◆ Directions for this task ◆
Reproduce the tail of the data exactly. It starts at the line containing "- simpl. by simplify_map_eq." and runs to the last line.

◆ Exercise data ◆
Lemma destroy_spec p s w :
  wf_world w -> heap w !! p = Some (OSet s) -> heap w !! bucket_block s = Some ORaw ->
  wp (bc_io_file_inode_set_destroy p)
    (fun _ w' => evolved (delete p (delete (bucket_block s) (heap w)))
       (fun r => - tokens [RPool p; RPool (bucket_block s)] r) w w') w.
Proof.
  intros Hwf Hp Hb. assert (Hne : p <> bucket_block s) by congruence.
  apply wp_bind. eapply wp_load_set; [done|].
  apply wp_bind. eapply wp_pool_free; [done|]. intros m Hm.
  eapply wp_pool_free; [simpl; by simplify_map_eq|]. intros m' Hm'.
  split; simpl; [done|intros r; held_lia| |done].
  unfold wf_world in *. simpl in *. rewrite Hm', Hm, !dom_delete_L. set_solver.
Qed.

(** ** A client's session *)

Definition run_set_op (fuel : nat) (s : bc_io_file_inode_set_t) (op : set_op)
    : M (set_answer * bc_io_file_inode_set_t) :=
  match op with
  | Insert d i =>
      '(r, s) ← bc_io_file_inode_set_insert fuel s d i;
      mret (match r with Some b => Present b | None => Refused end, s)
  | Contains d i =>
      b ← lift (bc_io_file_inode_set_contains fuel s d i);
      mret (Present b, s)
  | Clear => mret (Cleared, bc_io_file_inode_set_clear s)
  | GetSize => mret (Size (bc_io_file_inode_set_get_size s), s)
  end.

Fixpoint run_set_ops (fuel : nat) (s : bc_io_file_inode_set_t) (ops : list set_op)
    : M (list set_answer * bc_io_file_inode_set_t) :=
  match ops with
  | [] => mret ([], s)
  | op :: ops =>
      '(a, s) ← run_set_op fuel s op;
      '(answers, s) ← run_set_ops fuel s ops;
      mret (a :: answers, s)
  end.

(** Create a set, make the calls, destroy it. *)
Definition set_session (fuel : nat) (initial_capacity : Z) (ops : list set_op)
    : M (option (list set_answer)) :=
  set ← bc_io_file_inode_set_create fuel initial_capacity;
  match set with
  | None => mret None
  | Some p =>
      s ← load_set p;
      '(answers, s) ← run_set_ops fuel s ops;
      store p (OSet s);;
      bc_io_file_inode_set_destroy p;;
      mret (Some answers)
  end.

(** [holds w0 p s w]: since [w0], the process took the block [p] and the buckets
    of [s], and nothing else. *)
Definition holds (w0 : world) (p : Z) (s : bc_io_file_inode_set_t) (w : world) : Prop :=
  heap w0 !! p = None /\ heap w0 !! bucket_block s = None /\ p <> bucket_block s /\
  exists s0, evolved (<[p := OSet s0]> (<[bucket_block s := ORaw]> (heap w0)))
    (tokens [RPool p; RPool (bucket_block s)]) w0 w.

Lemma holds_lookup w0 p s w :
  holds w0 p s w -> wf_world w /\ heap w !! bucket_block s = Some ORaw.
Proof.
  intros (_ & _ & Hne & s0 & [Hh _ Hw _]). split; [done|]. rewrite Hh. by simplify_map_eq.
Qed.

Lemma holds_moved w0 p s s' w w' : holds w0 p s w -> moved s s' w w' -> holds w0 p s' w'.
Proof.
  intros (Hp & Hb & Hne & s0 & He) [Hfresh He']. pose proof He as [Hh _ _ _].
  assert (Hb' : heap w0 !! bucket_block s' = None /\ p <> bucket_block s').
  { destruct Hfresh as [->|Hnone]; [done|]. rewrite Hh in Hnone.
    apply lookup_insert_None in Hnone as [Hnone ?].
    by apply lookup_insert_None in Hnone as [? _]. }
  split_and!; [done|apply Hb'..|]. exists s0.
  eapply evolved_ext; [eapply evolved_trans; [exact He|exact He']| |].
  - rewrite Hh. rewrite (delete_insert_ne _ _ p), delete_insert_eq, delete_id by done.
    apply insert_insert_ne. naive_solver.
  - intros r. simpl. lia.
Qed.

(** One call does what the specification allows. *)
Lemma run_set_op_spec fuel s X op w0 p w :
  holds w0 p s w -> represents s X -> roomy fuel s 1 ->
  wp (run_set_op fuel s op)
    (fun '(a, s') w' => holds w0 p s' w' /\ (exists X', set_step X op a = Some X' /\ represents s' X') /\
       capacity s' <= Z.max (capacity s) (3 * (set_size s + 1)) /\ set_size s' <= set_size s + 1) w.
Proof.
  intros Hh Hs Hroom. destruct (holds_lookup _ _ _ _ Hh) as [Hwf Hblock].
  assert (0 <= set_size s) by (rewrite (rep_size _ _ Hs); lia).
  destruct op as [d i|d i| |]; simpl.
  - apply wp_bind. eapply wp_mono; [by apply insert_spec|].
    intros [[b|] s'] w' (Hmoved & Hcap & Hsize & Hr); apply wp_ret; split_and!; try done.
    + by eapply holds_moved.
    + destruct Hr as [-> Hs']. exists ({[(d, i)]} ∪ X). simpl. by rewrite decide_True.
    + by eapply holds_moved.
    + subst s'. by exists X.
  - rewrite (contains_spec fuel s X d i Hs) by (unfold roomy in Hroom; lia).
    apply wp_bind, wp_lift, wp_ret. split_and!; [done| |lia|lia].
    exists X. simpl. by rewrite decide_True.
  - apply wp_ret. split_and!; [done| |simpl; lia|simpl; lia]. exists ∅. split; [done|].
    by eapply clear_spec.
  - apply wp_ret. split_and!; [done| |lia|lia]. exists X. simpl.
    unfold bc_io_file_inode_set_get_size. by rewrite decide_True by apply Hs.
Qed.

Lemma run_set_ops_spec fuel s X ops w0 p w :
  holds w0 p s w -> represents s X -> roomy fuel s (zlen ops) ->
  wp (run_set_ops fuel s ops)
    (fun '(answers, s') w' => holds w0 p s' w' /\ exists X', set_run X ops answers = Some X') w.
Proof.
  revert s X w. induction ops as [|op ops IH]; intros s X w Hh Hs Hroom; simpl.
  { apply wp_ret. split; [done|]. by exists X. }
  assert (0 <= set_size s) by (rewrite (rep_size _ _ Hs); lia).
  unfold roomy in *. rewrite zlen_cons in Hroom. pose proof (zlen_nonneg ops).
  apply wp_bind. eapply wp_mono; [apply run_set_op_spec; [done|done|unfold roomy; lia]|].
  intros [a s1] w1 (Hh1 & (X1 & Hstep & Hs1) & Hcap & Hsize).
  apply wp_bind. eapply wp_mono; [apply (IH s1 X1); [done|done|lia]|].
  intros [answers s'] w' (Hh' & X' & Hrun). apply wp_ret. split; [done|]. exists X'.
  simpl. by rewrite Hstep.
Qed.

(** The two ends of a session. *)
Lemma create_holds fuel initial_capacity w :
  wf_world w -> 0 <= initial_capacity <= 2 ^ 63 -> (64 <= fuel)%nat ->
  wp (bc_io_file_inode_set_create fuel initial_capacity)
    (fun r w' =>
       match r with
       | None => evolved (heap w) nothing w w'
       | Some p => exists s, represents s ∅ /\ holds w p s w' /\ heap w' !! p = Some (OSet s) /\
           capacity s <= Z.max 2 (2 * requested initial_capacity)
       end) w.
Proof.
  intros Hwf Hinit Hfuel. eapply wp_mono; [by apply create_spec|]. intros [p|] w1; [|done].
  intros (s & Hs & Hcap & Hp & Hb & Hne & He). exists s. split; [done|]. split.
  { split_and!; try done. by exists s. }
  split; [|lia]. rewrite (evolved_heap _ _ _ _ He). by simplify_map_eq.
Qed.

Lemma finish_set {A} p s w0 w (k : M A) Q :
  holds w0 p s w -> (forall w', evolved (heap w0) nothing w0 w' -> wp k Q w') ->
  wp (store p (OSet s);; bc_io_file_inode_set_destroy p;; k) Q w.
Proof.
  intros (Hp & Hb & Hne & s0 & [Hh Hd Hw Hpat]) Hk.
  apply wp_bind. eapply wp_store; [rewrite Hh; by simplify_map_eq|].
  apply wp_bind. eapply wp_mono; [apply (destroy_spec _ s)|].
  - unfold wf_world in *. simpl. rewrite Hh, !dom_insert_L in *. set_solver.
  - simpl. by simplify_map_eq.
  - simpl. rewrite Hh. by simplify_map_eq.
  - intros ? w3 [Hh3 Hd3 Hw3 Hpat3]. apply Hk. split; [| |done|simpl in *; lia].
    + rewrite Hh3. simpl. rewrite Hh. rewrite insert_insert_eq, delete_insert_ne by done.
      rewrite delete_insert_eq, delete_insert_eq. by rewrite !delete_id by (rewrite ?lookup_delete_ne by done; done).
    + intros r. rewrite Hd3. change (held (mk_world _ _ _ _ _) r) with (held w r). rewrite Hd. unfold nothing. lia.
Qed.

◆ Solution for this exercise ◆
  - simpl. by simplify_map_eq.
  - simpl. rewrite Hh. by simplify_map_eq.
  - intros ? w3 [Hh3 Hd3 Hw3 Hpat3]. apply Hk. split; [| |done|simpl in *; lia].
    + rewrite Hh3. simpl. rewrite Hh. rewrite insert_insert_eq, delete_insert_ne by done.
      rewrite delete_insert_eq, delete_insert_eq. by rewrite !delete_id by (rewrite ?lookup_delete_ne by done; done).
    + intros r. rewrite Hd3. change (held (mk_world _ _ _ _ _) r) with (held w r). rewrite Hd. unfold nothing. lia.
Qed.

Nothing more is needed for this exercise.